Exact repetition of the data is the whole task.
━━ Recorded information
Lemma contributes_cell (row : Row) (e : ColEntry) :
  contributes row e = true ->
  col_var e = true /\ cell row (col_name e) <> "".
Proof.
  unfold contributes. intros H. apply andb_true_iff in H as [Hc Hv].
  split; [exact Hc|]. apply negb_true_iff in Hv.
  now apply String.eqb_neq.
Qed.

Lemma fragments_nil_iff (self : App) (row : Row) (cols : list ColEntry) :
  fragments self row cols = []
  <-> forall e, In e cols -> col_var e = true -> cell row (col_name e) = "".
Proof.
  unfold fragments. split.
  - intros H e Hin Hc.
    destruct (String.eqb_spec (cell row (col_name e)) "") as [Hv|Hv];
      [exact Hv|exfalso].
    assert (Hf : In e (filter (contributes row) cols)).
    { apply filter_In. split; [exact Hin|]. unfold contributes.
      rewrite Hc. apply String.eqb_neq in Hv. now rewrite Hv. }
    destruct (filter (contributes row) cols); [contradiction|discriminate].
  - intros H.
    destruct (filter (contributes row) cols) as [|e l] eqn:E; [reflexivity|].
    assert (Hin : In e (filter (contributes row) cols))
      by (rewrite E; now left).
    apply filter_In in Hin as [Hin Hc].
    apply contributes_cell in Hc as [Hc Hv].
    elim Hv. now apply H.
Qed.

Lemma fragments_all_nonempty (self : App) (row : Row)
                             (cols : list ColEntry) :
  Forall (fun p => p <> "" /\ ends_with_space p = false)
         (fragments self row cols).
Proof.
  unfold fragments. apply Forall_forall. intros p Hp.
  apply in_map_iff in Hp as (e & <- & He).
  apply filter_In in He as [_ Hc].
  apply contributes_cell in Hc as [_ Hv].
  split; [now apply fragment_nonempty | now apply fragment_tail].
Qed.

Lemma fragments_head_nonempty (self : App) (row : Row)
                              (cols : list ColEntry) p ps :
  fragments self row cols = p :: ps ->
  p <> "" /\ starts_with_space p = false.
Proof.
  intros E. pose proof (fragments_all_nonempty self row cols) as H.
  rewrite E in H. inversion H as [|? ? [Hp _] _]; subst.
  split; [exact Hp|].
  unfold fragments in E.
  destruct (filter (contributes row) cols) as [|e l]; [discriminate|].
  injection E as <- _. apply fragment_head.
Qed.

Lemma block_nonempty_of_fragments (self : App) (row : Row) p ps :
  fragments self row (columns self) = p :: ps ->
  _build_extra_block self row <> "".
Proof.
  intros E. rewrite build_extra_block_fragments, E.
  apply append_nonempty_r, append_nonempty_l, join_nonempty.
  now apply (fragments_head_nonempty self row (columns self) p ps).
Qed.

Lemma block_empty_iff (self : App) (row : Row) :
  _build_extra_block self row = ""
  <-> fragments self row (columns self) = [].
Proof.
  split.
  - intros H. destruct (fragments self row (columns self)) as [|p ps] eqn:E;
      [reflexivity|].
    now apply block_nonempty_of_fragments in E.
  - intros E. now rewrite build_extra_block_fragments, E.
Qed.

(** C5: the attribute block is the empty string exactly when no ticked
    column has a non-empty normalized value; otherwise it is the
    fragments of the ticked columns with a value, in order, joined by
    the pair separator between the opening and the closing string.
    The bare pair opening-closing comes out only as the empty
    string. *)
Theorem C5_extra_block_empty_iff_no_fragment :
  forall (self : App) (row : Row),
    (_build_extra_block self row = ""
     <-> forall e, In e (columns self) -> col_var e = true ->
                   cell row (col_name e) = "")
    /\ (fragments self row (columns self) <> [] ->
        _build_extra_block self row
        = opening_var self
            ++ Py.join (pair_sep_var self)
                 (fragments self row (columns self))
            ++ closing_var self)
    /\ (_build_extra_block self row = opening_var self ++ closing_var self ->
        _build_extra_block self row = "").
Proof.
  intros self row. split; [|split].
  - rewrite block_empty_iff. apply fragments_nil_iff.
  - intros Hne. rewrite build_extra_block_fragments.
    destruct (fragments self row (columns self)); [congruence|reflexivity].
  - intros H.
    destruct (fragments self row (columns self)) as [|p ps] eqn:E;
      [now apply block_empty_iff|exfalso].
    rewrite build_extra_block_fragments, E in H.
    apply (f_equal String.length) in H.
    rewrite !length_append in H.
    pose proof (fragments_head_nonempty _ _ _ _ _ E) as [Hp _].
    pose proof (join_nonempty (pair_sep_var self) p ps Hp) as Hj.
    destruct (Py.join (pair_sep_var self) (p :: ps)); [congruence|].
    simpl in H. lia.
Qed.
━━━━
→ **Written answer**:
Lemma contributes_cell (row : Row) (e : ColEntry) :
  contributes row e = true ->
  col_var e = true /\ cell row (col_name e) <> "".
Proof.
  unfold contributes. intros H. apply andb_true_iff in H as [Hc Hv].
  split; [exact Hc|]. apply negb_true_iff in Hv.
  now apply String.eqb_neq.
Qed.

Lemma fragments_nil_iff (self : App) (row : Row) (cols : list ColEntry) :
  fragments self row cols = []
  <-> forall e, In e cols -> col_var e = true -> cell row (col_name e) = "".
Proof.
  unfold fragments. split.
  - intros H e Hin Hc.
    destruct (String.eqb_spec (cell row (col_name e)) "") as [Hv|Hv];
      [exact Hv|exfalso].
    assert (Hf : In e (filter (contributes row) cols)).
    { apply filter_In. split; [exact Hin|]. unfold contributes.
      rewrite Hc. apply String.eqb_neq in Hv. now rewrite Hv. }
    destruct (filter (contributes row) cols); [contradiction|discriminate].
  - intros H.
    destruct (filter (contributes row) cols) as [|e l] eqn:E; [reflexivity|].
    assert (Hin : In e (filter (contributes row) cols))
      by (rewrite E; now left).
    apply filter_In in Hin as [Hin Hc].
    apply contributes_cell in Hc as [Hc Hv].
    elim Hv. now apply H.
Qed.

Lemma fragments_all_nonempty (self : App) (row : Row)
                             (cols : list ColEntry) :
  Forall (fun p => p <> "" /\ ends_with_space p = false)
         (fragments self row cols).
Proof.
  unfold fragments. apply Forall_forall. intros p Hp.
  apply in_map_iff in Hp as (e & <- & He).
  apply filter_In in He as [_ Hc].
  apply contributes_cell in Hc as [_ Hv].
  split; [now apply fragment_nonempty | now apply fragment_tail].
Qed.

Lemma fragments_head_nonempty (self : App) (row : Row)
                              (cols : list ColEntry) p ps :
  fragments self row cols = p :: ps ->
  p <> "" /\ starts_with_space p = false.
Proof.
  intros E. pose proof (fragments_all_nonempty self row cols) as H.
  rewrite E in H. inversion H as [|? ? [Hp _] _]; subst.
  split; [exact Hp|].
  unfold fragments in E.
  destruct (filter (contributes row) cols) as [|e l]; [discriminate|].
  injection E as <- _. apply fragment_head.
Qed.

Lemma block_nonempty_of_fragments (self : App) (row : Row) p ps :
  fragments self row (columns self) = p :: ps ->
  _build_extra_block self row <> "".
Proof.
  intros E. rewrite build_extra_block_fragments, E.
  apply append_nonempty_r, append_nonempty_l, join_nonempty.
  now apply (fragments_head_nonempty self row (columns self) p ps).
Qed.

Lemma block_empty_iff (self : App) (row : Row) :
  _build_extra_block self row = ""
  <-> fragments self row (columns self) = [].
Proof.
  split.
  - intros H. destruct (fragments self row (columns self)) as [|p ps] eqn:E;
      [reflexivity|].
    now apply block_nonempty_of_fragments in E.
  - intros E. now rewrite build_extra_block_fragments, E.
Qed.

(** C5: the attribute block is the empty string exactly when no ticked
    column has a non-empty normalized value; otherwise it is the
    fragments of the ticked columns with a value, in order, joined by
    the pair separator between the opening and the closing string.
    The bare pair opening-closing comes out only as the empty
    string. *)
Theorem C5_extra_block_empty_iff_no_fragment :
  forall (self : App) (row : Row),
    (_build_extra_block self row = ""
     <-> forall e, In e (columns self) -> col_var e = true ->
                   cell row (col_name e) = "")
    /\ (fragments self row (columns self) <> [] ->
        _build_extra_block self row
        = opening_var self
            ++ Py.join (pair_sep_var self)
                 (fragments self row (columns self))
            ++ closing_var self)
    /\ (_build_extra_block self row = opening_var self ++ closing_var self ->
        _build_extra_block self row = "").
Proof.
  intros self row. split; [|split].
  - rewrite block_empty_iff. apply fragments_nil_iff.
  - intros Hne. rewrite build_extra_block_fragments.
    destruct (fragments self row (columns self)); [congruence|reflexivity].
  - intros H.
    destruct (fragments self row (columns self)) as [|p ps] eqn:E;
      [now apply block_empty_iff|exfalso].
    rewrite build_extra_block_fragments, E in H.
    apply (f_equal String.length) in H.
    rewrite !length_append in H.
    pose proof (fragments_head_nonempty _ _ _ _ _ E) as [Hp _].
    pose proof (join_nonempty (pair_sep_var self) p ps Hp) as Hj.
    destruct (Py.join (pair_sep_var self) (p :: ps)); [congruence|].
    simpl in H. lia.
Qed.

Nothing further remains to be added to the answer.